Another key target is promoting innovation and access. The pipeline of novel antibiotics is severely limited and existing therapies are difficult to access, especially in lower- and middle- income countries — which are already bearing a heavier burden of antimicrobial resistant infections.
Anand Anandkumar, co-founder and CEO of Indian pharmaceutical company Bugworks, said he believes the declaration should also set targets for novel innovation, such as committing to develop five new antimicrobials or therapies by 2030.

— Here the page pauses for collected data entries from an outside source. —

(** What [main] does that can be observed: its own log lines, one
    constructor per call site, the lines of [process_message], and the
    call of [consumer.close()]. *)
Inductive main_event : Type :=
| InfoStart
| InfoTopic (topic : string)
| InfoGroup (group_id : string)
| InfoConsumer (topic group_id : string)
| InfoPolling (topic : string)
| DebugReceived (offset : Z) (message_str : string)
| Processing (ev : log_event)
| WarningInterrupted
| ErrorConsuming (e : caught)
| ConsumerClose
| InfoClosed (topic : string)
| InfoEnd (topic group_id : string).

Definition is_close (ev : main_event) : bool :=
  match ev with ConsumerClose => true | _ => false end.

(** Lines 47-51. *)
Definition get_kafka_topic (env : environ) : string * list main_event :=
  let topic := getenv env "NEWS_TOPIC" "unknown_topic" in
  (topic, [InfoTopic topic]).

(** Lines 54-58. *)
Definition get_kafka_consumer_group_id (env : environ)
  : string * list main_event :=
  let group_id := getenv env "NEWS_CONSUMER_GROUP_ID" "default_group" in
  (group_id, [InfoGroup group_id]).

(** ** The sample environment used by the examples

    A parser and a scorer that agree with [json.loads] and with a
    deterministic mock scorer on a handful of records. *)

Definition dq : string := String "034"%char EmptyString.

(** The text [{"k1": "v1", "k2": "v2"}] of a JSON object of strings. *)
Fixpoint json_fields (fields : list (string * string)) : string :=
  match fields with
  | [] => ""
  | [(k, v)] => dq ++ k ++ dq ++ ": " ++ dq ++ v ++ dq
  | (k, v) :: rest =>
      dq ++ k ++ dq ++ ": " ++ dq ++ v ++ dq ++ ", " ++ json_fields rest
  end.

Definition json_object (fields : list (string * string)) : string :=
  "{" ++ json_fields fields ++ "}".

Definition as_dict (fields : list (string * string)) : py_value :=
  PyDict (map (fun kv => (fst kv, PyStr (snd kv))) fields).

(** Records on which the sample parser is defined. *)
Definition sample_objects : list (list (string * string)) :=
  [ [("message", "good"); ("author", "Eve")];
    [("message", "good")];
    [("message", "bad")];
    [("message", "dire")];
    [("message", "rise")];
    [("message", "calm")];
    [("message", "fine"); ("author", "Isolde the Daft")];
    [("message", "mild"); ("author", "Tristan Cuthbert")];
    [("message", "grim")];
    [("message", "faint")];
    [("message", "meh")];
    [("author", "Eve")];
    [("text", "good")] ].

Fixpoint sample_loads_in (objs : list (list (string * string))) (message : string)
  : option py_value :=
  match objs with
  | [] => None
  | fields :: rest =>
      if String.eqb message (json_object fields) then Some (as_dict fields)
      else sample_loads_in rest message
  end.

(** Sample records: one that lacks the text field, one whose author is
    a list, and scored ones with no author. *)
Definition record_without_text : string := json_object [("author", "Eve")].

Definition record_list_author : string :=
  "{" ++ dq ++ "message" ++ dq ++ ": " ++ dq ++ "good" ++ dq
      ++ ", " ++ dq ++ "author" ++ dq ++ ": [1, 2]}".

Definition record_saying (word : string) : string :=
  json_object [("message", word)].

(** [json.loads] on the sample records, on the array [[1, 2]] and on the
    object [{"message": "good", "author": [1, 2]}]; anything else is taken
    not to parse. *)
Definition sample_loads (message : string) : option py_value :=
  if String.eqb message "[1, 2]" then Some (PyList [PyInt 1; PyInt 2])
  else if String.eqb message record_list_author
  then Some (PyDict [("message", PyStr "good");
                     ("author", PyList [PyInt 1; PyInt 2])])
  else sample_loads_in sample_objects message.

(** A mock scorer: a fixed polarity for a few words, and a failure on
    anything that is not a string. *)
Definition sample_polarity (text : py_value) : option Q :=
  match text with
  | PyStr s =>
      if String.eqb s "good" then Some 1%Q
      else if String.eqb s "bad" then Some (-1)%Q
      else if String.eqb s "dire" then Some (-5)%Q
      else if String.eqb s "rise" then Some (3 # 2)%Q
      else if String.eqb s "calm" then Some (6 # 10)%Q
      else if String.eqb s "fine" then Some (1 # 2)%Q
      else if String.eqb s "mild" then Some (1 # 4)%Q
      else if String.eqb s "grim" then Some (-(7 # 8))%Q
      else if String.eqb s "faint" then Some (Py.to_float (25 # 1000))
      else if String.eqb s "meh" then Some (4 # 1000)%Q
      else Some 0%Q
  | _ => None
  end.

(** The six scenarios of the specification, as one run: scores 1, 1, 1,
    -5, 1.5, 0.6, 1 from an author with no weight. *)
Definition scenario : list string :=
  [record_saying "good"; record_saying "good"; record_saying "good";
   record_saying "dire"; record_saying "rise"; record_saying "calm";
   record_saying "good"].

For the Access to Medicines Foundation, a non-profit, any commitment on innovation should be accompanied by commitments to make products accessible to low- and middle-income countries. “No innovation targets should be there without a target on making these products accessible,” Marijn Verhoef, director of operations and research at the foundation, told POLITICO.
Verhoef said that while the draft includes several “commendable points,” it fails to address the explicit role and responsibility of pharmaceutical companies, nor does it provide clear targets and commitments for the sector.
“The issue is that getting resolutions globally will be problematic as countries have different resource and priority considerations,” Esmita Charani, associate professor at the University of Cape Town, told POLITICO. “However, it’s a move in the right direction that we are having these conversations regarding the threat of AMR at the global policy level.”
Where global leaders land on these topics and targets will be unveiled on Sept. 26 when the declaration is due to be signed.
This much is clear, according to the vice-chair of the Global Leaders Group on AMR, Chris Fearne: “The journey toward the UNGA High-Level Meeting on AMR has been a hectic but exciting one,” he told POLITICO.
“The fact alone that the [high-level meeting] has put AMR firmly on the global agenda is already a win,” said Fearne, Malta’s former health minister. “Of course the wording of the [political declaration] itself is extremely important and has generated a lot of sometimes heated discussion.”